(Exercise goal) Go through the entries below and copy each line that holds the word "splice".

(The records)
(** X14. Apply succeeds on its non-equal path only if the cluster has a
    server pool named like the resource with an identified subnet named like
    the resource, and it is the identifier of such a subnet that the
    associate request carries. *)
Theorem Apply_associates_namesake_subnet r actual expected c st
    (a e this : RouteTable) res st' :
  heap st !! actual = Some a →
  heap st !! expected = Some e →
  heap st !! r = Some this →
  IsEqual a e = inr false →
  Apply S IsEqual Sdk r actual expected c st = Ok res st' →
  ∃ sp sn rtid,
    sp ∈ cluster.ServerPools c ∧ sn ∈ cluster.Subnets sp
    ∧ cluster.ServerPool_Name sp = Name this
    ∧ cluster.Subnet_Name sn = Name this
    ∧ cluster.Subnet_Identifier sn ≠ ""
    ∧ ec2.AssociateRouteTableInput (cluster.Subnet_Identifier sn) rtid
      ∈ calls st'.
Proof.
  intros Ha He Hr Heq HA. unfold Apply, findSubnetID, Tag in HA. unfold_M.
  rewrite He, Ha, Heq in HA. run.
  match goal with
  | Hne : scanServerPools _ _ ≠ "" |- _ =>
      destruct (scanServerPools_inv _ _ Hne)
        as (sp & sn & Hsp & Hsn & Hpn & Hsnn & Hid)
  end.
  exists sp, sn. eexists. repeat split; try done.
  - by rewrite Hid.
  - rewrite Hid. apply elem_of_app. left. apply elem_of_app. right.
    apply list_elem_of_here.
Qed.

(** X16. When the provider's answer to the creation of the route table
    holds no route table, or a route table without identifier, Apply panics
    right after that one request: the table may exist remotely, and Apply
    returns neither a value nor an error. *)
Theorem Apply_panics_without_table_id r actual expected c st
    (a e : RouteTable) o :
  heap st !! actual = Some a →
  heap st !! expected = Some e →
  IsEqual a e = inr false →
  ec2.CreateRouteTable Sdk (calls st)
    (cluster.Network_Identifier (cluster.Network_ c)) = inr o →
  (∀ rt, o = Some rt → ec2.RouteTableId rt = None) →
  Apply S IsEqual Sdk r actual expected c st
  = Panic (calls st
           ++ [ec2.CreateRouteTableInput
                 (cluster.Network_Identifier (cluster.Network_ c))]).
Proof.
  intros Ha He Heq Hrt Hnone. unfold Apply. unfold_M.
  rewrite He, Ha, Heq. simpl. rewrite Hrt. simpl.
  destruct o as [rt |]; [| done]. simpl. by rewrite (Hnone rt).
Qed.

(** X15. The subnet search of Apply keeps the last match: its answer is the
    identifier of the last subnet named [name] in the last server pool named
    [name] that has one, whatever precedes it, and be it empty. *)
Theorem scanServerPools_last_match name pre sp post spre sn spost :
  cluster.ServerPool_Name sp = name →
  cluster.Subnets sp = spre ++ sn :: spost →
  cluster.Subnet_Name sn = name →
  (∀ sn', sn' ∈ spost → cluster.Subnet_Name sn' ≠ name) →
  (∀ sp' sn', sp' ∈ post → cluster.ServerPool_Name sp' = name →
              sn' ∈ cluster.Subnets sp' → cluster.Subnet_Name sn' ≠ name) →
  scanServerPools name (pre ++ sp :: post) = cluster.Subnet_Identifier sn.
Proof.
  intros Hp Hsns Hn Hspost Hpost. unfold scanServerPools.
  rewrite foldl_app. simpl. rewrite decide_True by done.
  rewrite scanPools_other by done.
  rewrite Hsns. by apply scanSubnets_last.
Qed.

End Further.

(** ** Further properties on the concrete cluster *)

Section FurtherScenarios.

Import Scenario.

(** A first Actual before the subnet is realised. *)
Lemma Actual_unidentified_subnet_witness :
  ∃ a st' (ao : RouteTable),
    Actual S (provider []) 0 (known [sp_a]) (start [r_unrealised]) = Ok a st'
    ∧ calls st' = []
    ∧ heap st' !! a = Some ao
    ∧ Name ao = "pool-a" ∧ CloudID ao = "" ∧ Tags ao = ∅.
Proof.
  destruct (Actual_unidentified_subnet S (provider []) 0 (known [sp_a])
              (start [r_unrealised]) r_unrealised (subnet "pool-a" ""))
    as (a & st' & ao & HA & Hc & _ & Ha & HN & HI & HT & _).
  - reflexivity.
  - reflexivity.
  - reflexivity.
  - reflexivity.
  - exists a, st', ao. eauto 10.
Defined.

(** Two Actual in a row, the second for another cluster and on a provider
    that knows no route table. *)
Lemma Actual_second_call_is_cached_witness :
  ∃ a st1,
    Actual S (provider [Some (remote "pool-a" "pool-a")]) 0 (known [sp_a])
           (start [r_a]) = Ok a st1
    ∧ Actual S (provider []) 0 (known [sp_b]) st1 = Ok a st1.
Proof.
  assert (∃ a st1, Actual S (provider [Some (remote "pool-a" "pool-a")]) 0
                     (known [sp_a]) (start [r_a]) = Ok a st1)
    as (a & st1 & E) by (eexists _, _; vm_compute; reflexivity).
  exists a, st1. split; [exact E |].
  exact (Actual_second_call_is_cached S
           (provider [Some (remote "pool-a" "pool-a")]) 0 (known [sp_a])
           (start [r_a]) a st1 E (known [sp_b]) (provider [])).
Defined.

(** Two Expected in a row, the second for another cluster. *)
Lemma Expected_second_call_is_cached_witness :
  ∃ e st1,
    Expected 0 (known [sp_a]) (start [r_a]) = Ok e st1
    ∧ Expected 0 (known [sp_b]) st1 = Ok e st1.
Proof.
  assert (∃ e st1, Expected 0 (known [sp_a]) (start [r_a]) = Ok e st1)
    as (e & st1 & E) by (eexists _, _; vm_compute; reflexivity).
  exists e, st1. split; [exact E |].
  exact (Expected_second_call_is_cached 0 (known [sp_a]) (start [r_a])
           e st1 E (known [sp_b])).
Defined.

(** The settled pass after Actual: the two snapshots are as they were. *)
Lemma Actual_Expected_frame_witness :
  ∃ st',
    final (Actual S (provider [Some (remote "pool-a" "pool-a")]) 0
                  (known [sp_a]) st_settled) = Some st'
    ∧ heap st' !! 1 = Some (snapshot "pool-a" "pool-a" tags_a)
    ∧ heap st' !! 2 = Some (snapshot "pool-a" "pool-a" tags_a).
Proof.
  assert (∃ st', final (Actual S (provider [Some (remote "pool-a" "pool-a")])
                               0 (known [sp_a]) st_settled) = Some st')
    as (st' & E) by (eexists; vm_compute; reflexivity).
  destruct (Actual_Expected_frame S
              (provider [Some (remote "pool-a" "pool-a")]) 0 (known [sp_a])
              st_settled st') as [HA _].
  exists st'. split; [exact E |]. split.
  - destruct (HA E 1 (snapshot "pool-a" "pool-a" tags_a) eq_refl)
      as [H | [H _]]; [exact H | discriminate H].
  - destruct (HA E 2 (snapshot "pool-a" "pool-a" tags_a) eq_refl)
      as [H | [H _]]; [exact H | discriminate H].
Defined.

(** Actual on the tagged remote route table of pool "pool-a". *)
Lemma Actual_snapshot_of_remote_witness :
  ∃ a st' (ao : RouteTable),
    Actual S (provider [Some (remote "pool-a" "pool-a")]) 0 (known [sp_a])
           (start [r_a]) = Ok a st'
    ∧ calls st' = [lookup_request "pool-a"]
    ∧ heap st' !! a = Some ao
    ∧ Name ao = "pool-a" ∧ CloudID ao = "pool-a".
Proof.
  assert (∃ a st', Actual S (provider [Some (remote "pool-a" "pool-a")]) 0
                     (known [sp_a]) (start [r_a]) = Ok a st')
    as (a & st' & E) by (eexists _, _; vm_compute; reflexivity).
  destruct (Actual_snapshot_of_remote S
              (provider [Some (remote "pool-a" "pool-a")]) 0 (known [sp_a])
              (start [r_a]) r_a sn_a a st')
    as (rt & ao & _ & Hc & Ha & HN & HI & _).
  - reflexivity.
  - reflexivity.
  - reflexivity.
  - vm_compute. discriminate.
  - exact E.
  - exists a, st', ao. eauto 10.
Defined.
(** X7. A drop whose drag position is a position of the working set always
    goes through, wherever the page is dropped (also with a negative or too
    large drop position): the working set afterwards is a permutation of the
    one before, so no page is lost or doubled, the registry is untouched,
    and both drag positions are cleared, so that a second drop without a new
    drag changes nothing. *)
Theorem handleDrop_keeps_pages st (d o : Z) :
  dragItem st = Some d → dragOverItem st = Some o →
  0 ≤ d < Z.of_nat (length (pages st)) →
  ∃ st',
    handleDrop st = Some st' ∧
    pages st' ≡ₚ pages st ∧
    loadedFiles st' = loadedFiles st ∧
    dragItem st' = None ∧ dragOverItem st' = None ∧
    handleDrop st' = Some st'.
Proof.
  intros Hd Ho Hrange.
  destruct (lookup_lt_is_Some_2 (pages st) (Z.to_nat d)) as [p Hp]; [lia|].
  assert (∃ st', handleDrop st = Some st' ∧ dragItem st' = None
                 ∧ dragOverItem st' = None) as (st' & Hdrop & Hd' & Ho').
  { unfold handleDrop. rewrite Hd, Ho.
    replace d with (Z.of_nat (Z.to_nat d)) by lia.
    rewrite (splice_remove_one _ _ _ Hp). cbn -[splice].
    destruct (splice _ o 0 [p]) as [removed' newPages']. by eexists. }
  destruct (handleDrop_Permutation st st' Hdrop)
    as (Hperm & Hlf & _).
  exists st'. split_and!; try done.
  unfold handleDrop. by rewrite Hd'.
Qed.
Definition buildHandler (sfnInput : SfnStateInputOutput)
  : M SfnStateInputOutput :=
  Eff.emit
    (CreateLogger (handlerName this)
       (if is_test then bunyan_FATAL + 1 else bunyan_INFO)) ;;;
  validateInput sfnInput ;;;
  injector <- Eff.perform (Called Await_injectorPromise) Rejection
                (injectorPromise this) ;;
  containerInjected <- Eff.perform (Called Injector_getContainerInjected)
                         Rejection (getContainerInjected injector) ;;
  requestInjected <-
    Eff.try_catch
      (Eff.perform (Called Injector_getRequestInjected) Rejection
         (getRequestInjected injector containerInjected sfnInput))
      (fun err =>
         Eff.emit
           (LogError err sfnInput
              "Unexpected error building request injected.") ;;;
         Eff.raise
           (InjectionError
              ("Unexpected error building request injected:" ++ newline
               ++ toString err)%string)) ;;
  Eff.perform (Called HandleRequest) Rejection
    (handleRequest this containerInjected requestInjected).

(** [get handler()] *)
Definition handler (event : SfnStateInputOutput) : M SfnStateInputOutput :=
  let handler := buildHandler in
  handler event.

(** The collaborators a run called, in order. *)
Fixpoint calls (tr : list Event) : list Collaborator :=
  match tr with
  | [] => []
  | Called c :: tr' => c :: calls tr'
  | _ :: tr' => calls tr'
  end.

(Answer)
    rewrite (splice_remove_one _ _ _ Hp). cbn -[splice].
    destruct (splice _ o 0 [p]) as [removed' newPages']. by eexists. }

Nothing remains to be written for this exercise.